- _What is expected_: Start at the first line of the material. Repeat each line exactly through the one containing "let '(w', res)", then stop.

- _Material for this task_:

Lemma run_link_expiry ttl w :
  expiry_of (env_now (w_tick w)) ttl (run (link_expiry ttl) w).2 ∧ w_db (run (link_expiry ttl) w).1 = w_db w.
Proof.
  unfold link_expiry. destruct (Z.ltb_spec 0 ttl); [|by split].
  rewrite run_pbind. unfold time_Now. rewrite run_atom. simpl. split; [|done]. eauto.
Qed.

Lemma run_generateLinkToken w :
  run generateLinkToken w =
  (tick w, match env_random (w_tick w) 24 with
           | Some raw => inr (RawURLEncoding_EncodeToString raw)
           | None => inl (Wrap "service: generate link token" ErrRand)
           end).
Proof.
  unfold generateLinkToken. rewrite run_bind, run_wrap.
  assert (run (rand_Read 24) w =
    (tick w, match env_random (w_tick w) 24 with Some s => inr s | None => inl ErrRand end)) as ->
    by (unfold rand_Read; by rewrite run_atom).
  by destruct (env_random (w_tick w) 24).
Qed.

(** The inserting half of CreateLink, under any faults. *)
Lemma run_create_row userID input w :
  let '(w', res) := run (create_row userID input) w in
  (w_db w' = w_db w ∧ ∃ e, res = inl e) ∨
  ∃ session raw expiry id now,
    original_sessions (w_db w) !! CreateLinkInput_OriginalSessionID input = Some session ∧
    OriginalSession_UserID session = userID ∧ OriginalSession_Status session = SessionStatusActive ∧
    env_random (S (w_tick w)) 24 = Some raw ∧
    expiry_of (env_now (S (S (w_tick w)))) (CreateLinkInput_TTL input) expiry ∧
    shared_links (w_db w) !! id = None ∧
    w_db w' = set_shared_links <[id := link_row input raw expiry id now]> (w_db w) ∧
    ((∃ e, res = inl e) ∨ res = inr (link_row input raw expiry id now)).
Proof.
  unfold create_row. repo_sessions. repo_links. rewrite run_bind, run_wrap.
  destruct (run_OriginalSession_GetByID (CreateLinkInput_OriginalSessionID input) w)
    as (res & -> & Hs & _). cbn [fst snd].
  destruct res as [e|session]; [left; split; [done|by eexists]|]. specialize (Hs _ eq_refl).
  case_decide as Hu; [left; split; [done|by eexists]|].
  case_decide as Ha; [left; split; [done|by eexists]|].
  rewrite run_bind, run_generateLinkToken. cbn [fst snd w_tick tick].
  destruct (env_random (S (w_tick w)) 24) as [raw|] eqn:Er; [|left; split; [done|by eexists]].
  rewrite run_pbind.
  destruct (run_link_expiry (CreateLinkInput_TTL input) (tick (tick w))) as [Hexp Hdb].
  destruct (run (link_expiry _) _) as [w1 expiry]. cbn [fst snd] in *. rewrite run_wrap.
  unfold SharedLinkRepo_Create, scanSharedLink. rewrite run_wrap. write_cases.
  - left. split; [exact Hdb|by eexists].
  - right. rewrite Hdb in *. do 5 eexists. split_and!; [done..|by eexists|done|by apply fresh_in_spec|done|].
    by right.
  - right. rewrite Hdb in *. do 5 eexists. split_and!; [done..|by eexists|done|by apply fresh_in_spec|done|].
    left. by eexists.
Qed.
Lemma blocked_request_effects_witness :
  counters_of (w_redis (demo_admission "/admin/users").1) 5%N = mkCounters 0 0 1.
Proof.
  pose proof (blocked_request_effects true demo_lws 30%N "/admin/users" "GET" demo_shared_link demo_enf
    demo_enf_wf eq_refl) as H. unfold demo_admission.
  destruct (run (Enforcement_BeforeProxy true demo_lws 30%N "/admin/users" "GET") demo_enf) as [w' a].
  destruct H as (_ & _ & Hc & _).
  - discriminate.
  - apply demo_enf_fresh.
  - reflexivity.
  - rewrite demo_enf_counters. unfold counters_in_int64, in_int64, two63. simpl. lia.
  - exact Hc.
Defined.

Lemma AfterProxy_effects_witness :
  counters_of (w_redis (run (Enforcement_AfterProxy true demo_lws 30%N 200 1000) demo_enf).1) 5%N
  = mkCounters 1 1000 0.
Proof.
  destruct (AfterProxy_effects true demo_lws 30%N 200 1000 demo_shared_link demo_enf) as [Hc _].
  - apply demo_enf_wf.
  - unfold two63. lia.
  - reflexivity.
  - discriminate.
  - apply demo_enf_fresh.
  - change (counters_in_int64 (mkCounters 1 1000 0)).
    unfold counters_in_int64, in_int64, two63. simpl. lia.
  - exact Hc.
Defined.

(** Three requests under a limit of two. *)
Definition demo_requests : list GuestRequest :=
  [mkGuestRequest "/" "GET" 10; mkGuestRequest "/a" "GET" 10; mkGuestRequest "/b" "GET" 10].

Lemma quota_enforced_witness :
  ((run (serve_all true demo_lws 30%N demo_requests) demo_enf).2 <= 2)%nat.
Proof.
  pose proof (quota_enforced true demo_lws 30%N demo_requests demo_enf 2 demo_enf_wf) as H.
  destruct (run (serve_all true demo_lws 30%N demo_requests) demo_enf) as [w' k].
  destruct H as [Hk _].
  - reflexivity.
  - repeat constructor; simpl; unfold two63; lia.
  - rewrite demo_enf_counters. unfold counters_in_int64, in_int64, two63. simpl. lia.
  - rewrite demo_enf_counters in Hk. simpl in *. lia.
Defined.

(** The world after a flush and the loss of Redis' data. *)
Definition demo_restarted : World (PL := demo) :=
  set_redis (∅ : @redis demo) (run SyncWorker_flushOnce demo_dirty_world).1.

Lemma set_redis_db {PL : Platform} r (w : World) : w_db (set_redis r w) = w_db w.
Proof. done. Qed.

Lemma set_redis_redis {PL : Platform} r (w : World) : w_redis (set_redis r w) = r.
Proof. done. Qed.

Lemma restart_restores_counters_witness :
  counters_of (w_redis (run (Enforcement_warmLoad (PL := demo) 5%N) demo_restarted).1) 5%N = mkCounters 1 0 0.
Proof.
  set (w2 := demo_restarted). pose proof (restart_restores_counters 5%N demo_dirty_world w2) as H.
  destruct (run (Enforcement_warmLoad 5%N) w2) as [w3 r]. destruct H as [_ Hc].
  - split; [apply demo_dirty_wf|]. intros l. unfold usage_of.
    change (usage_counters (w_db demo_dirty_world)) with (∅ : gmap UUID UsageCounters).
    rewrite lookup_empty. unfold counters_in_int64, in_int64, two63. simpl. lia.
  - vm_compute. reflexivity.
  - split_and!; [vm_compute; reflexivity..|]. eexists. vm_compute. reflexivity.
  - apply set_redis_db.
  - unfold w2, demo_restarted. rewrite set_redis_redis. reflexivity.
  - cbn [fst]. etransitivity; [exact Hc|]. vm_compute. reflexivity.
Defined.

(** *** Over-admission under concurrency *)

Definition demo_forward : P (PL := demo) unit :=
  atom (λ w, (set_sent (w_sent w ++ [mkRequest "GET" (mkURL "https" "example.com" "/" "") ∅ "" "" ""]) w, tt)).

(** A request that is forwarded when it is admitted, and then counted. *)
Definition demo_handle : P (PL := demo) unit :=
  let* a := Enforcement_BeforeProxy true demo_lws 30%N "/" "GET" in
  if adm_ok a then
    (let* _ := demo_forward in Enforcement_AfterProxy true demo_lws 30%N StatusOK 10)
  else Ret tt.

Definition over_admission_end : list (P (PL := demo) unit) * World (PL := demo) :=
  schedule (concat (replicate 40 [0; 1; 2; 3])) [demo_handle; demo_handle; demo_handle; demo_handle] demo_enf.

- _Written answer_:
Lemma run_link_expiry ttl w :
  expiry_of (env_now (w_tick w)) ttl (run (link_expiry ttl) w).2 ∧ w_db (run (link_expiry ttl) w).1 = w_db w.
Proof.
  unfold link_expiry. destruct (Z.ltb_spec 0 ttl); [|by split].
  rewrite run_pbind. unfold time_Now. rewrite run_atom. simpl. split; [|done]. eauto.
Qed.

Lemma run_generateLinkToken w :
  run generateLinkToken w =
  (tick w, match env_random (w_tick w) 24 with
           | Some raw => inr (RawURLEncoding_EncodeToString raw)
           | None => inl (Wrap "service: generate link token" ErrRand)
           end).
Proof.
  unfold generateLinkToken. rewrite run_bind, run_wrap.
  assert (run (rand_Read 24) w =
    (tick w, match env_random (w_tick w) 24 with Some s => inr s | None => inl ErrRand end)) as ->
    by (unfold rand_Read; by rewrite run_atom).
  by destruct (env_random (w_tick w) 24).
Qed.

(** The inserting half of CreateLink, under any faults. *)
Lemma run_create_row userID input w :
  let '(w', res) := run (create_row userID input) w in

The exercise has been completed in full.